● Dataset entries
####################

(** * Immigration document pipeline: parser heuristics and LLM orchestration

    A shallow embedding of [pdf_parser.py] (text extraction, document
    classification, confidence scoring, text chunking) and of
    [llm_service.py] (JSON-shaped prompts, per-field guidance, analysis
    confidence), together with the properties established about them.

    Python integers are [Z]; Python floats are IEEE binary64 values
    ([PrimFloat.float]); a [str] is a list of characters, a character being a
    code point of the Latin-1 range (one [ascii]); a call that may raise or loop
    has an [outcome]. *)

From Stdlib Require Import ZArith List Bool Ascii String Lia Floats.
Import ListNotations.
Local Open Scope Z_scope.

(** ** The Python operations the sources rely on *)

Module Py.

Definition str : Type := list ascii.

(** A string literal of the source. *)
Definition lit (s : string) : str := list_ascii_of_string s.

(** [len(x)] *)
Definition len {A : Type} (l : list A) : Z := Z.of_nat (List.length l).

(** How a slice bound is brought into [0 .. len]: a negative bound counts from
    the end. *)
Definition adjust (n i : Z) : Z :=
  if i <? 0 then Z.max (i + n) 0 else Z.min i n.

(** [l[a:b]] *)
Definition slice {A : Type} (l : list A) (a b : Z) : list A :=
  let lo := adjust (len l) a in
  let hi := adjust (len l) b in
  firstn (Z.to_nat (hi - lo)) (skipn (Z.to_nat lo) l).

Fixpoint rfind_from (c : ascii) (s : str) (i last : Z) : Z :=
  match s with
  | [] => last
  | x :: s' => rfind_from c s' (i + 1) (if Ascii.eqb x c then i else last)
  end.

(** [s.rfind(c)] for a one-character [c]: the highest index of [c], or -1. *)
Definition rfind (s : str) (c : ascii) : Z := rfind_from c s 0 (-1).

(** [c.isspace()] on the Latin-1 range: TAB..CR, FS..US, SPACE, NEL, NBSP. *)
Definition isspace (c : ascii) : bool :=
  let n := Z.of_N (N_of_ascii c) in
  ((9 <=? n) && (n <=? 13)) || ((28 <=? n) && (n <=? 32))
  || (n =? 133) || (n =? 160).

Fixpoint lstrip (s : str) : str :=
  match s with
  | [] => []
  | c :: s' => if isspace c then lstrip s' else s
  end.

Definition rstrip (s : str) : str := rev (lstrip (rev s)).

(** [s.strip()] *)
Definition strip (s : str) : str := rstrip (lstrip s).

(** [c.lower()] on the Latin-1 range: A..Z and the accented capitals. *)
Definition lower_char (c : ascii) : ascii :=
  let n := N_of_ascii c in
  if (((65 <=? n) && (n <=? 90)) || ((192 <=? n) && (n <=? 214))
      || ((216 <=? n) && (n <=? 222)))%N
  then ascii_of_N (n + 32) else c.

(** [s.lower()] *)
Definition lower (s : str) : str := map lower_char s.

Fixpoint startswith (s p : str) : bool :=
  match p, s with
  | [], _ => true
  | _ :: _, [] => false
  | a :: p', b :: s' => Ascii.eqb a b && startswith s' p'
  end.

(** [p in s] *)
Fixpoint contains (s p : str) : bool :=
  startswith s p ||
  match s with
  | [] => false
  | _ :: s' => contains s' p
  end.

(** [a == b] on strings *)
Definition str_eqb (a b : str) : bool :=
  if list_eq_dec ascii_dec a b then true else false.

(** [sep.join(parts)] *)
Fixpoint join (sep : str) (parts : list str) : str :=
  match parts with
  | [] => []
  | [p] => p
  | p :: rest => p ++ sep ++ join sep rest
  end.

(** [bool(l)] of a list or dict: it is not empty. *)
Definition truthy {A : Type} (l : list A) : bool :=
  match l with [] => false | _ :: _ => true end.

(** [min(a, b)] on floats: [b] when [b < a], else [a]. *)
Definition fmin (a b : float) : float := if PrimFloat.ltb b a then b else a.

(** What a call does: it returns a value, raises the named exception, or is
    still running when the fuel given to its loop is spent. *)
Inductive outcome (A : Type) : Type :=
| Returns (v : A)
| Raises (exn : string)
| OutOfFuel.

Arguments Returns {A} v.
Arguments Raises {A} exn.
Arguments OutOfFuel {A}.

Definition omap {A B : Type} (f : A -> B) (o : outcome A) : outcome B :=
  match o with
  | Returns v => Returns (f v)
  | Raises e => Raises e
  | OutOfFuel => OutOfFuel
  end.

End Py.

Import Py.

Definition period : ascii := "."%char.
Definition newline : ascii := "010"%char.

(** ** pdf_parser.py: [PDFParser.extract_text_chunks] *)

Module Chunker.

(** One pass through the loop body up to the [append]: the window cut from
    [start], shrunk to the last period or newline when the test on
    [break_point] passes, and the position where it ends. *)
Definition window (text : str) (chunk_size start : Z) : str * Z :=
  let end_ := start + chunk_size in
  let chunk := slice text start end_ in
  if end_ <? len text then
    let last_period := rfind chunk period in
    let last_newline := rfind chunk newline in
    let break_point := Z.max last_period last_newline in
    if break_point >? start + chunk_size / 2
    then (slice text start (start + break_point + 1), start + break_point + 1)
    else (chunk, end_)
  else (chunk, end_).
(** Two interruptions, then EINVAL (22) or an undisturbed call. *)
Lemma wait_retries_on_EINTR_witness :
  Linux.wait [Fails EINTR; Fails EINTR; Undisturbed] 3 = Acquired 2 ∧
  Linux.wait [Fails EINTR; Fails EINTR; Fails 22%Z] 3
    = Raised (ErrnoException 22 "Wait for semaphore failed") ∧
  Portable.WaitSemaphore [Fails EINTR; Fails EINTR; Undisturbed] 3 = Acquired 2 ∧
  Portable.WaitSemaphore [Fails EINTR; Fails EINTR; Fails 22%Z] 3
    = Raised (interprocess_exception 22).
Proof.
  destruct (wait_retries_on_EINTR 2 [] 2 22%Z) as [(L1 & _ & _ & _) (P1 & _ & _ & _)];
    [done|].
  destruct (wait_retries_on_EINTR 2 [] 3 22%Z) as [(_ & _ & L3 & _) (_ & _ & P3 & _)];
    [done|].
  exact (conj L1 (conj L3 (conj P1 P3))).
Defined.

(** C6.  When the destruction of the underlying resource fails, the
    program aborts and no exception leaves the destructor, in both
    variants.  The Linux destructor writes its message and the text of
    errno to std::cerr and calls abort(), whatever errno is.  The body
    of the Apple destructor writes nothing and throws [Exception]
    through [MACH_CALL], on KERN_FAILURE (5) as on every result other
    than KERN_SUCCESS; the destructor being [noexcept], the exception
    does not leave it: it ends the program through std::terminate(),
    whose handler has the exception and its message to report before
    it aborts.  A destruction that succeeds ends quietly. *)
Theorem destructor_on_failure (what : Z → string) (errno kr : Z) :
  kr ≠ Apple.KERN_SUCCESS →
  Linux.destroy what (-1) errno
    = LoggedAbort ["Could not destroy semaphore "%string; what errno] ∧
  Apple.destroy kr = Terminated (Exception "Mach call failure") ∧
  (∀ r e, Linux.destroy what r errno ≠ Raises e) ∧
  (∀ kr' e, Apple.destroy kr' ≠ Raises e) ∧
  Linux.destroy what 0 errno = Destroyed ∧
  Apple.destroy Apple.KERN_SUCCESS = Destroyed.
Proof.
  intros Hkr. split_and!; try done.
  - unfold Apple.destroy, Apple.MACH_CALL, UTIL_THROW_IF.
    destruct (Z.eqb_spec Apple.KERN_SUCCESS kr) as [Heq|_]; [by destruct Hkr|done].
  - intros r e. unfold Linux.destroy. by case_match.
  - intros kr' e. unfold Apple.destroy. by case_match.
Qed.

End Semaphore_facts.
(** * Onboarding assistant: Drive change detection and tool dispatch

    A shallow embedding of [src/backend/drive_service.py] (the document
    poller with its hash-based change detection) and of
    [src/backend/tools.py] (the [@tool] invocation parser and router),
    followed by the properties established about them.

    Conventions.
    - A Python [str] is a Rocq [string]; the character classes of the
      regular expressions are those of the ASCII range (code points
      below 128), where [\w] is [[A-Za-z0-9_]].
    - A call that may raise returns [Res A]; the exception carries its
      class, so that [except Exception] and [except AttributeError]
      select what they select in Python.
    - The SQLite tables of [db.py] are finite maps and lists. *)

From Stdlib Require Import ZArith Ascii String List Lia Bool.
From stdpp Require Import gmap strings list fin_maps.

Open Scope string_scope.
Open Scope Z_scope.

(** ** Python runtime prelude *)

Module Py.

(** Exception classes that the modelled code raises or selects on.
    [KeyboardInterrupt] derives from [BaseException] only. *)
Inductive exn_class :=
| AttributeError
| ValueError
| OverflowError
| HttpError
| RuntimeError
| KeyboardInterrupt.

Record exn := mk_exn { exn_cls : exn_class; exn_str : string }.

(** [isinstance(e, Exception)]. *)
Definition is_Exception (e : exn) : bool :=
  match exn_cls e with
  | KeyboardInterrupt => false
  | _ => true
  end.

Inductive Res (A : Type) :=
| Ok (a : A)
| Raise (e : exn).
Arguments Ok {A} a.
Arguments Raise {A} e.

(** The double quote and the apostrophe. *)
Definition dq : ascii := ascii_of_nat 34.
Definition sq : ascii := ascii_of_nat 39.
Definition nl : ascii := ascii_of_nat 10.
Definition str1 (c : ascii) : string := String c EmptyString.

Definition code (c : ascii) : nat := nat_of_ascii c.
Definition between (lo hi : nat) (c : ascii) : bool :=
  (Nat.leb lo (code c) && Nat.leb (code c) hi)%bool.

Definition is_digit (c : ascii) : bool := between 48 57 c.
Definition is_upper (c : ascii) : bool := between 65 90 c.
Definition is_lower (c : ascii) : bool := between 97 122 c.

(** [\w] on the ASCII range. *)
Definition is_word (c : ascii) : bool :=
  (is_digit c || is_upper c || is_lower c || Nat.eqb (code c) 95)%bool.

(** [\s] and [str.isspace] on the ASCII range: tab, line feed, vertical
    tab, form feed, carriage return, the four separators 28..31, space. *)
Definition is_space (c : ascii) : bool :=
  (between 9 13 c || between 28 31 c || Nat.eqb (code c) 32)%bool.

Definition is_quote (c : ascii) : bool :=
  (Nat.eqb (code c) 34 || Nat.eqb (code c) 39)%bool.

(** [str.lower] on one character. *)
Definition lower_char (c : ascii) : ascii :=
  if is_upper c then ascii_of_nat (code c + 32) else c.

Fixpoint lower (s : string) : string :=
  match s with
  | EmptyString => EmptyString
  | String c s' => String (lower_char c) (lower s')
  end.

(** [s[:n]]. *)
Fixpoint take_str (n : nat) (s : string) : string :=
  match n, s with
  | O, _ => EmptyString
  | S n', EmptyString => EmptyString
  | S n', String c s' => String c (take_str n' s')
  end.

(** [s[n:]]. *)
Fixpoint drop_str (n : nat) (s : string) : string :=
  match n, s with
  | O, _ => s
  | S n', EmptyString => EmptyString
  | S n', String c s' => drop_str n' s'
  end.

(** [s.startswith(p)]. *)
Fixpoint startswith (p s : string) : bool :=
  match p, s with
  | EmptyString, _ => true
  | String a p', String b s' => (Ascii.eqb a b && startswith p' s')%bool
  | String _ _, EmptyString => false
  end.

(** [p in s]. *)
Fixpoint contains (p s : string) : bool :=
  (startswith p s ||
   match s with
   | EmptyString => false
   | String _ s' => contains p s'
   end)%bool.

(** [s.replace(old, new)] for a non-empty [old]: every non-overlapping
    occurrence, scanning from the left, is replaced. *)
Fixpoint replace_fuel (fuel : nat) (old new s : string) : string :=
  match fuel with
  | O => s
  | S fuel' =>
    match s with
    | EmptyString => EmptyString
    | String c s' =>
      if startswith old s
      then new +:+ replace_fuel fuel' old new (drop_str (String.length old) s)
      else String c (replace_fuel fuel' old new s')
    end
  end.

Definition replace (old new s : string) : string :=
  replace_fuel (String.length s) old new s.

Fixpoint lstrip (s : string) : string :=
  match s with
  | String c s' => if is_space c then lstrip s' else s
  | EmptyString => EmptyString
  end.

Fixpoint rstrip (s : string) : string :=
  match s with
  | EmptyString => EmptyString
  | String c s' =>
    match rstrip s' with
    | EmptyString => if is_space c then EmptyString else str1 c
    | r => String c r
    end
  end.

(** [s.strip()]. *)
Definition strip (s : string) : string := rstrip (lstrip s).

(** [str.join] with the empty separator. *)
Fixpoint join (l : list string) : string :=
  match l with
  | [] => EmptyString
  | s :: l' => s +:+ join l'
  end.

(** Decimal digits of a natural number, as [str(n)] prints them. *)
Definition digit_char (n : nat) : ascii := ascii_of_nat (48 + n).

Fixpoint nat_digits (fuel n : nat) (acc : string) : string :=
  match fuel with
  | O => acc
  | S fuel' =>
    let acc' := String (digit_char (n mod 10)) acc in
    if Nat.ltb n 10 then acc' else nat_digits fuel' (n / 10) acc'
  end.

Definition str_of_nat (n : nat) : string := nat_digits (S n) n EmptyString.

(** [str(z)] for an [int]. *)
Definition str_of_Z (z : Z) : string :=
  if z <? 0 then "-" +:+ str_of_nat (Z.to_nat (- z)) else str_of_nat (Z.to_nat z).

(** Value of a string of decimal digits, most significant first. *)
Fixpoint digits_value (s : string) (acc : Z) : Z :=
  match s with
  | EmptyString => acc
  | String c s' => digits_value s' (10 * acc + Z.of_nat (code c - 48))
  end.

####################

● What you should do
From the records above, copy out the line with "(** [bool(l)] of", the line with "Definition fmin (a", and every line between them, word for word.

● Exercise output
(** [bool(l)] of a list or dict: it is not empty. *)
Definition truthy {A : Type} (l : list A) : bool :=
  match l with [] => false | _ :: _ => true end.

(** [min(a, b)] on floats: [b] when [b < a], else [a]. *)
Definition fmin (a b : float) : float := if PrimFloat.ltb b a then b else a.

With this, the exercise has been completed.